Dead Silence by S.A. Barnes
My rating: 4/5 cats
how rude am i?
i got an ARC of this book back in august 2021, put off reading it until spooktober 2021, and even though i was so excited to be, as this bookmark declares, one of the first readers of this book, and even though the pub date got moved a whole month back, here i sit on delayed-pub-date-eve and i still haven’t reviewed it.
i am the worst.
the worst thing about being the worst is that i LOVED this book, despite my lack of interest in outer space stuff that doesn’t involve murderbot, and now i’m worried i’m not going to write a very good review for it because i waited too long and my brain is tired and i’m terrible at everything these days.
this book deserves so much more than me.
but you deserve this book—whether or not you’re into outer space stuff. it’s a mishmash of sci fi, horror, mystery, psychological suspense, and even some romance, which sounds genre-greedy, but manages to work, somehow.
it’s a whizz-bang adventure story about a beacon-repair crew on the tail-end of their final mission, after which machines will take over the work from humans like some futuristic version of the industrial revolution. team leader claire kovalik, our unreliable narrator with a tragic backstory, is not looking forward to this transition at all, so when the opportunity to prolong the mission presents itself, she digs in despite the protestations of some of the members of her crew.
to be fair, it’s a pretty exciting opportunity: the discovery of The Aurora; a luxury spacecraft that went missing on its maiden voyage twenty years ago carrying hundreds of passengers—the rich, the famous, and the infamous—whose disappearance became the stuff of legend, speculation, a bermuda-triangle-grade mysteeeeerious phenomenon, and here it is—the chance to make history, solve the mystery, or—for the less noble crew members—fill their pockets with bling.

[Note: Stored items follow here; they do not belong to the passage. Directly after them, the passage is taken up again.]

(** An entry with the hash of its contents. *)
Definition seal_entry `{Sha256} (cluster_id : bytes) (epoch config_id index : N) (t : EntryType)
    (payload : bytes) (prev_hash : LogHash) : LogEntry :=
  mkLogEntry cluster_id epoch config_id index t payload prev_hash
    (calculate_hash cluster_id index epoch config_id t prev_hash payload).

Definition sample_log : list LogEntry :=
  let h := sample_sha256 in
  let e1 := seal_entry (lit "cluster-a") 1 1 1 Noop [] LogHash_ZERO in
  let e2 := seal_entry (lit "cluster-a") 1 1 2 Command (lit "payload") (le_hash e1) in
  [e1; e2].
Definition change_successor (c : ConfigChange) : option SuccessorDescriptor :=
  match c with
  | BoundStop s | BoundActivationBarrier s _ _ _ => Some s
  | _ => None
  end.

Definition binding (c : ConfigChange) : N * LogHash :=
  match c with
  | Stop i d | ActivationBarrier i d _ _ => (i, d)
  | BoundStop s => (sd_predecessor_config_id s, sd_predecessor_config_digest s)
  | BoundActivationBarrier s _ _ _ => (sd_config_id s, sd_config_digest s)
  end.

(** *** Encoding.  The [expect]s on lengths hold by [successor_wf] below. *)

Definition encode_string (s : bytes) : bytes := be_bytes 2 (blen s) ++ s.

Definition encode_successor (s : SuccessorDescriptor) : bytes :=
  encode_string (sd_cluster_id s)
  ++ be_bytes 8 (sd_predecessor_config_id s)
  ++ as_bytes (sd_predecessor_config_digest s)
  ++ be_bytes 8 (sd_config_id s)
  ++ as_bytes (sd_config_digest s)
  ++ be_bytes 1 (N.of_nat (length (sd_members s)))
  ++ concat (encode_string <$> sd_members s).

Definition change_payload (c : ConfigChange) : bytes :=
  let version :=
    match c with
    | BoundStop _ | BoundActivationBarrier _ _ _ _ => BOUND_CONFIG_CHANGE_VERSION
    | _ => CONFIG_CHANGE_VERSION
    end in
  CONFIG_CHANGE_MAGIC ++ be_bytes 2 version ++
  match c with
  | Stop i d => Byte.x01 :: be_bytes 8 i ++ as_bytes d
  | ActivationBarrier i d slot h =>
      Byte.x02 :: be_bytes 8 i ++ as_bytes d ++ be_bytes 8 slot ++ as_bytes h
  | BoundStop s => Byte.x01 :: encode_successor s
  | BoundActivationBarrier s slot h k =>
      Byte.x02 :: encode_successor s ++ be_bytes 8 slot ++ as_bytes h ++ as_bytes k
  end.

Definition to_stored_command (c : ConfigChange) : StoredCommand :=
  mkStoredCommand ConfigChangeEntry (change_payload c).

(** *** Decoding *)

Definition read_config_u16 (l : bytes) (offset : N) : cc_result N :=
  end_ ← ok_or (checked_add offset 2) cc_err;
  m ← ok_or (slice l offset end_) cc_err; Ok (be_value m).
Definition read_config_u64 (l : bytes) (offset : N) : cc_result N :=
  end_ ← ok_or (checked_add offset 8) cc_err;
  m ← ok_or (slice l offset end_) cc_err; Ok (be_value m).
Definition read_config_hash (l : bytes) (offset : N) : cc_result LogHash :=
  end_ ← ok_or (checked_add offset 32) cc_err;
  m ← ok_or (slice l offset end_) cc_err; ok_or (array32_of m) cc_err.

Definition read_config_u64_at : reader ConfigChangeDecodeError N := λ l cursor,
  v ← read_config_u64 l cursor;
  cursor ← ok_or (checked_add cursor 8) cc_err; Ok (v, cursor).
Definition read_config_hash_at : reader ConfigChangeDecodeError LogHash := λ l cursor,
  v ← read_config_hash l cursor;
  cursor ← ok_or (checked_add cursor 32) cc_err; Ok (v, cursor).
Definition read_config_string : reader ConfigChangeDecodeError bytes := λ l cursor,
  length ← read_config_u16 l cursor;
  value_start ← ok_or (checked_add cursor 2) cc_err;
  value_end ← ok_or (checked_add value_start length) cc_err;
  value ← ok_or (slice l value_start value_end) cc_err;
  s ← from_utf8 value cc_err; Ok (s, value_end).

Section decode.
Context `{Sha256}.

Definition decode_successor : reader ConfigChangeDecodeError SuccessorDescriptor := λ l cursor,
  '(cluster_id, cursor) ← read_config_string l cursor;
  '(predecessor_config_id, cursor) ← read_config_u64_at l cursor;
  '(predecessor_config_digest, cursor) ← read_config_hash_at l cursor;
  '(config_id, cursor) ← read_config_u64_at l cursor;
  '(encoded_digest, cursor) ← read_config_hash_at l cursor;
  b ← ok_or (byte_at l cursor) cc_err;
  let count := N.to_nat (Byte.to_N b) in
  _ ← reject_if (negb ((3 <=? count) && (count <=? 7))) cc_err;
  '(members, cursor) ← read_many read_config_string count l (cursor + 1)%N;
  _ ← reject_if (negb (strictly_ascending id members)) cc_err;
  descriptor ← successor_new cluster_id predecessor_config_id predecessor_config_digest
    config_id members;
  _ ← reject_if (neqb (sd_config_digest descriptor) encoded_digest) cc_err;
  Ok (descriptor, cursor).
Definition anchor_new (cluster_id : bytes) (epoch config_id recovery_generation : N)
    (compacted : LogAnchor) (snapshot : SnapshotIdentity) : RecoveryAnchor :=
  mkRecoveryAnchor RECOVERY_ANCHOR_FORMAT_VERSION cluster_id epoch config_id
    (active config_id LogHash_ZERO) recovery_generation compacted snapshot.
Definition anchor_new_with_configuration (cluster_id : bytes) (epoch : N)
    (configuration_state : ConfigurationState) (recovery_generation : N)
    (compacted : LogAnchor) (snapshot : SnapshotIdentity) : RecoveryAnchor :=
  mkRecoveryAnchor RECOVERY_ANCHOR_FORMAT_VERSION cluster_id epoch
    (cs_config_id configuration_state) configuration_state recovery_generation compacted snapshot.
Definition anchor_from_v1 (cluster_id : bytes) (epoch config_id recovery_generation : N)
    (compacted : LogAnchor) (snapshot : SnapshotIdentity) : RecoveryAnchor :=
  mkRecoveryAnchor RECOVERY_ANCHOR_V1_FORMAT_VERSION cluster_id epoch config_id
    (active config_id LogHash_ZERO) recovery_generation compacted snapshot.

(** The derived wire struct of [RecoveryAnchor::deserialize]; [None] in the
    result is the serde error. *)
Record AnchorWire : Type := mkAnchorWire {
  aw_format_version : N; aw_cluster_id : bytes; aw_epoch : N; aw_config_id : N;
  aw_configuration_state : option ConfigurationState; aw_recovery_generation : N;
  aw_compacted : LogAnchor; aw_snapshot : SnapshotIdentity
}.

Definition anchor_from_wire (wire : AnchorWire) : option RecoveryAnchor :=
  configuration_state ←
    (if eqb (aw_format_version wire) RECOVERY_ANCHOR_V1_FORMAT_VERSION then
       match aw_configuration_state wire with
       | None => Some (active (aw_config_id wire) LogHash_ZERO)
       | Some state =>
           if eqb state (active (aw_config_id wire) LogHash_ZERO) then Some state else None
       end
     else if eqb (aw_format_version wire) RECOVERY_ANCHOR_FORMAT_VERSION then
       match aw_configuration_state wire with
       | Some state => if eqb (cs_config_id state) (aw_config_id wire) then Some state else None
       | None => None
       end
     else None);
  Some (mkRecoveryAnchor (aw_format_version wire) (aw_cluster_id wire) (aw_epoch wire)
    (aw_config_id wire) configuration_state (aw_recovery_generation wire)
    (aw_compacted wire) (aw_snapshot wire)).

(** [Serialize] is derived: every field as it stands. *)
Definition anchor_to_wire (a : RecoveryAnchor) : AnchorWire :=
  mkAnchorWire (ra_format_version a) (ra_cluster_id a) (ra_epoch a) (ra_config_id a)
    (Some (ra_configuration_state a)) (ra_recovery_generation a) (ra_compacted a) (ra_snapshot a).
(* ===== verification/LogSegment.v ===== *)
(** * LogSegment: the segment files of the log

    Models the segment codec of [crates/rhiza-log/src/lib.rs]: the header [QLOG],
    a frame [QFRM] per entry with its CRC-32C, the footer [QEND] of a closed
    segment, the recovery of an open segment whose last frame is torn, and the
    file names.  The theorems: what is written is read back; a torn append loses
    only itself; whatever decodes is a hash-chained run of entries; decoding always
    terminates. *)

From S2P Require Import Prelude Bytes Text Core ConfigChange ConfigState.
From Stdlib Require Strings.Byte.

Inductive Error : Type :=
| InvalidIndexRange (start end_ : N) | CompactionUnsupported
| CompactionAboveTip (target : N) (tip : option N) | CompactionHashMismatch (index : N)
| CompactionRegression (target anchor : N) | CompactionConflict (index : N)
| TruncateCompactedPrefix (from anchor : N)
| Decode (message : string) | Io (message : string).
#[export] Instance Error_eq_dec : EqDecision Error.
Proof. solve_decision. Defined.

Definition QLOG_MAGIC : bytes := lit "QLOG".
Definition QLOG_FORMAT_VERSION : N := 1.
Definition QLOG_HEADER_LEN : N := 76.
Definition QLOG_FRAME_MAGIC : bytes := lit "QFRM".
Definition QLOG_FOOTER_MAGIC : bytes := lit "QEND".
Definition OPEN_SEGMENT_MAX_BYTES : N := 8 * 1024 * 1024.
Definition OPEN_SEGMENT_MAX_ENTRIES : N := 4096.
Definition HEADER_WITHOUT_CRC_LEN : N := 72.
Definition FRAME_PREFIX_LEN : N := 108.
Definition FRAME_MIN_LEN : N := 144.
Definition FOOTER_LEN : N := 88.

(** ** Integers in a buffer *)

Definition put_u16 (value : N) : bytes := be_bytes 2 value.
(** [value as u32] keeps the low 32 bits. *)
Definition put_u32 (value : N) : bytes := be_bytes 4 value.
Definition put_u64 (value : N) : bytes := be_bytes 8 value.
Arguments put_u16 : simpl never.
Arguments put_u32 : simpl never.
Arguments put_u64 : simpl never.

Definition read_u16 (l : bytes) (offset : N) : result Error N :=
  m ← ok_or (slice l offset (offset + 2)) (Decode "short qlog u16"); Ok (be_value m).
Definition read_u32 (l : bytes) (offset : N) : result Error N :=
  m ← ok_or (slice l offset (offset + 4)) (Decode "short qlog u32"); Ok (be_value m).
Definition read_u64 (l : bytes) (offset : N) : result Error N :=
  m ← ok_or (slice l offset (offset + 8)) (Decode "short qlog u64"); Ok (be_value m).
Definition read_hash (l : bytes) (offset : N) : result Error LogHash :=
  m ← ok_or (slice l offset (offset + 32)) (Decode "short qlog hash");
  ok_or (array32_of m) (Decode "short qlog hash").

(** ** CRC-32C *)

Definition u32_not (n : N) : N := N.lxor n u32_max.
Definition crc_bit (crc : N) : N :=
  let mask := ((2 ^ 32 - N.land crc 1) mod 2 ^ 32)%N in
  N.lxor (N.shiftr crc 1) (N.land 0x82f63b78 mask).
Definition crc_byte (crc : N) (b : byte) : N := Nat.iter 8 crc_bit (N.lxor crc (Byte.to_N b)).
Definition crc32c (l : bytes) : N := u32_not (fold_left crc_byte l (u32_not 0)).
Arguments crc32c : simpl never.

(** ** Ranges and file names *)

Record IndexRange : Type := mkIndexRange { ir_start : N; ir_end : N }.
#[export] Instance IndexRange_eq_dec : EqDecision IndexRange.
Proof. solve_decision. Defined.

Definition IndexRange_new (start end_ : N) : result Error IndexRange :=
  if (end_ <? start)%N then Err (InvalidIndexRange start end_) else Ok (mkIndexRange start end_).

Definition segment_file_name (range : IndexRange) : bytes :=
  decimal_padded 20 (ir_start range) ++ lit "-" ++ decimal_padded 20 (ir_end range) ++ lit ".qlog".
Definition open_segment_file_name (start : N) : bytes := decimal_padded 20 start ++ lit "-open.qlog".

Definition strip_suffix (suffix l : bytes) : option bytes :=
  let n := length l - length suffix in
  if (length suffix <=? length l) && eqb (drop n l) suffix then Some (take n l) else None.

Definition parse_closed_segment_name (name : bytes) : result Error IndexRange :=
  let invalid := Decode "invalid closed qlog segment filename" in
  stem ← ok_or (strip_suffix (lit ".qlog") name) invalid;
  '(start, end_) ← ok_or (split_once Byte.x2d stem) invalid;
  _ ← reject_if (neqb (blen start) 20%N || neqb (blen end_) 20%N
                 || negb (forallb is_digit start) || negb (forallb is_digit end_)) invalid;
  start ← ok_or (parse_usize start) invalid;
  end_ ← ok_or (parse_usize end_) invalid;
  IndexRange_new start end_.

Definition parse_open_segment_name (name : bytes) : result Error N :=
  let invalid := Decode "invalid open qlog segment filename" in
  start ← ok_or (strip_suffix (lit "-open.qlog") name) invalid;
  _ ← reject_if (neqb (blen start) 20%N || negb (forallb is_digit start)) invalid;
  ok_or (parse_usize start) invalid.

(** ** Segments *)

Record SegmentHeader : Type := mkSegmentHeader {
  sh_magic : bytes; sh_cluster_id_hash : LogHash; sh_epoch : N; sh_config_id : N;
  sh_start_index : N; sh_created_at_unix_ms : N
}.

Section segments.
Context `{Sha256}.

Definition new_with_config (cluster_id_hash : LogHash) (epoch config_id start_index created : N) :
    SegmentHeader :=
  mkSegmentHeader QLOG_MAGIC cluster_id_hash epoch config_id start_index created.

Definition encode_header (first : LogEntry) : bytes :=
  let out := QLOG_MAGIC ++ put_u16 QLOG_FORMAT_VERSION ++ put_u16 QLOG_HEADER_LEN
    ++ put_u64 (le_index first) ++ put_u64 (le_epoch first) ++ put_u64 (le_config_id first)
    ++ as_bytes (digest [le_cluster_id first]) ++ put_u64 0 in
  out ++ put_u32 (crc32c out).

and what harm could there be in boarding a ship that, despite being top of the line in every way, abruptly and inexplicably went dark and has been floating through places unknown full of whatever’s left of whatever fate its passengers met, undisturbed and unprovoked for decades?
as it turns out, SO MUCH HARM!! SO MANY HARMS!!! A MANYLAYERED HEAP OF HARMS!
it’s a locked-room mystery set in a haunted house in outer space, and it’s intense, wonderful, surprising, disorienting—there are so many different levels of unreliability to this thing and it is an absolute thrill trying to excavate the truth from claire’s slippery heap of memories distorted by hallucination, damage, amnesia, lies, self-preservation, and trauma, and even though i waited a long time to sing its praises, i am singing them as loudly as i can to make up for it.
‘cuz dead silence is the loudest silence of all.